Выбрать главу

Сейчас Франческа шагает впереди, вместе с остальными, а мы (языка, на котором я пишу, не хватает, в его грамматике нет двойственного числа, позволяющего склонять и спрягать без двусмысленности постоянную субстанцию жизни) немного отстали. Впрочем, идущие впереди фигуры, третьи лица, — тоже часть нас. Прогулка по голой, неприметной равнине скоро закончится, Диллинген уже близко, и единство, которое мы ощущаем этим вечером, созвучие наших душ, скоро исчезнет. В разъединенности — несовершенство существования, его недостаток; жизнь крошится на маленькие частички времени, в каждой из которых (а значит, и в их сумме) ничего нет.

Как позднее для дряхлых стариков Звево, так и для тихих героев Жан-Поля свет жизни нередко затемняется ее тревожным ожиданием, подгоняющими жизнь случайными заботами. В существовании всего слишком много и слишком мало, в нем часто отсутствует главное, зато лихорадочно скапливаются мешающие дышать несущественные помехи. Эти робкие литературные наставники — опытные стратеги партизанской войны, помогающей избавиться от отсутствия, освободиться от его сжимающей сердце хватки. Они пытаются наслаждаться жизнью, освободив ее от организации, которая полностью ее поглощает и не оставляет места для убеждения, подобно тому, как полностью поглощает другого героя Жан-Поля, Флориана Фельбеля, план путешествия, которое он совершает вместе со своими подопечными по Фихтельбергу; внимание, с которым наставник вглядывается в географическую карту, не позволяет увидеть места, которыми они проходят, а зачитывание вслух описания здания из книги Бюшинга не дает рассмотреть само здание.

Тихие странствующие педагоги Жан-Поля борются с deesse с помощью радикального гомеопатического лечения, постоянного вычитания. Они ищут пустое пространство, незаполненный промежуток, где мелькнет свет существенного или, по крайней мере, его отражение; ради этого они очищают реальность от всех препятствий, от его тяжелой обстановки. Мария Вуц закрывает глаза, когда из-за ветра и снега окна становятся темными, и прогоняет холод полей, думая о весне; став взрослым, он проводит вечера, вспоминая детство и особенно мгновения, когда он ребенком блаженно прикрывал глаза, пока мама готовила ужин. Теперь это вычитание в квадрате, свет сияет в памяти во второй потенции, когда герой вспоминает мгновения, в которые он вспоминал счастье или мечтал о нем; счастье уносится во вневременное пространство, в темноту каморки под лестницей, где хранятся игрушки и реликвии детства, и зелень этого детства блистает для Вуца под покрывающим его многие годы снегом.

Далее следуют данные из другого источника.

Definition handle_metrics (mo : Moment) (_ : HttpRequest) (p : ControlPlane) : option HttpResponse :=
  snap ← snapshot (metrics_ p);
  let c := w_counters snap in
  let h := w_service_ns snap in
  let st := stats (store_ p) in
  let rl := reload_stats_ p in
  Some (text (cat (
    [counter "policy_requests_total" "Requests decoded and evaluated." (requests c);
     counter "policy_replies_sent_total" "Decisions written to the socket." (replies_sent c);
     counter "policy_short_datagrams_total" "Datagrams of the wrong size, dropped without a reply." (short_datagrams c);
     counter "policy_bad_magic_total" "Correctly sized datagrams with an unknown magic/version." (bad_magic c);
     counter "policy_unknown_subscriber_total" "Requests whose IMSI is not provisioned." (unknown_subscriber c);
     counter "policy_send_failures_total" "Replies the kernel would not accept." (send_failures c);
     counter "policy_send_wouldblock_total" "Replies dropped because the socket send buffer was full."
       (send_wouldblock c);
     counter "policy_send_nobufs_total" "Replies dropped because the interface queue was full." (send_nobufs c);
     counter "policy_send_errors_total" "Replies dropped by a non-transient send error." (send_errors c);
     counter "policy_recv_errors_total" "Receive errors." (recv_errors c);
     counter "policy_batches_total" "Receive batches processed." (batches c);
     counter "policy_full_batches_total" "Batches that hit the batch cap (the loop is saturated)." (full_batches c);
     counter "policy_idle_spins_total" "Receive calls that found nothing." (idle_spins c);
     counter "policy_blocking_waits_total" "Times a worker parked after exhausting its poll budget."
       (blocking_waits c);
     gauge "policy_mean_batch_size" "Mean realized receive batch." (show_double (mean_batch snap));
     "# HELP policy_verdicts_total Decisions by verdict." +:+ endl +:+ "# TYPE policy_verdicts_total counter" +:+ endl]
    ++ imap (fun i name => labelled "policy_verdicts_total" "verdict" name (nth i (verdicts snap) 0))
         ["allow"; "deny"; "redirect"]
    ++ ["# HELP policy_reasons_total Decisions by reason code." +:+ endl +:+ "# TYPE policy_reasons_total counter" +:+ endl]
    ++ map (fun i => if (nth i (reasons snap) 0 =? 0)%Z then EmptyString
                     else labelled "policy_reasons_total" "reason" (reason_name (Z.of_nat i)) (nth i (reasons snap) 0))
         (seq 0 (Z.to_nat kReasonCount))
    ++ ["# HELP policy_service_time_ns Time from decode to encode, excluding syscalls." +:+ endl +:+
        "# TYPE policy_service_time_ns summary" +:+ endl]
    ++ map (fun q => labelled "policy_service_time_ns" "quantile" (show_double q)
                       (value_at_percentile (dmul q (double_of_Z 100)) h)) quantiles
    ++ ["policy_service_time_ns_sum " +:+
          to_string (u64 (dtrunc (dmul (mean h) (double_of_Z (total_count_ h))))) +:+ endl +:+
        "policy_service_time_ns_count " +:+ to_string (total_count_ h) +:+ endl;
        gauge "policy_rules_version" "Live policy version."
          (to_string (match rules_ p with Some rs => rs_version rs | None => 0 end));
        gauge "policy_rules_count" "Compiled rules in the live rule set."
          (to_string (match rules_ p with Some rs => Z.of_nat (length (rs_rules rs)) | None => 0 end));
        counter "policy_reloads_total" "Rule reload attempts that succeeded." (rl_successes rl);
        counter "policy_reload_failures_total" "Rule reload attempts that failed." (rl_failures rl);
        gauge "policy_reload_compile_us" "Duration of the last rule compile." (to_string (rl_compile_us rl));
        gauge "policy_reload_grace_us" "Duration of the last RCU grace period." (to_string (rl_grace_period_us rl));
        gauge "policy_subscribers" "Provisioned subscribers." (to_string (stat_size st));
        gauge "policy_subscriber_slots" "Slots in the subscriber table." (to_string (stat_capacity st));
        gauge "policy_subscriber_bytes" "Bytes resident in the subscriber table." (to_string (stat_memory_bytes st));
        gauge "policy_subscriber_mean_probe" "Mean probe length for a hit." (show_double (stat_mean_probe_length st));
        gauge "policy_uptime_seconds" "Seconds since start." (to_string (u64 (mo_now mo - started_unix_s_ p)))])))%string.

Жан-Поль любит настоящее, которого часто ждут и которое оплакивают, когда оно еще является будущим или уже стало прошлым, но презирают и бездумно тратят, пока оно остается настоящим. Это чистое настоящее не существует во времени, которое уничтожает его всякий миг; оно существует вне времени, а значит, вне жизни, в разреженной атмосфере воспоминаний и сочинительства. В романе «Квинтус Фикслейн» сказано, что дым поднимается над нашим существованием, которое растапливается и кристаллизуется, подобно парам сурьмы, рождая новые цветы радости — цветы поэзии, образы, которые литературное творчество добывает из постепенно исчерпывающейся жизни. Свет вырванного у ничто нематериального пространства, на вогнутых стенах которого отражаются образы сердца, падает на конкретную реальность и превращает домашний уют в «выкроенную из свода вселенной комнатушку». Семейная идиллия, с нежностью воспетая Жан-Полем, приобретает космические размеры, а домашняя эпика (супружеская любовь, домашние хлопоты, счастливый день, колыбель и гроб) прилепляются к ткани бесконечности и врастает в нее. Прислушиваясь к уходящему времени, биограф Марии Вуца различает «ничто нашего существования» и клянется «презирать столь малозначительную жизнь, заслужить ее и насладиться ей».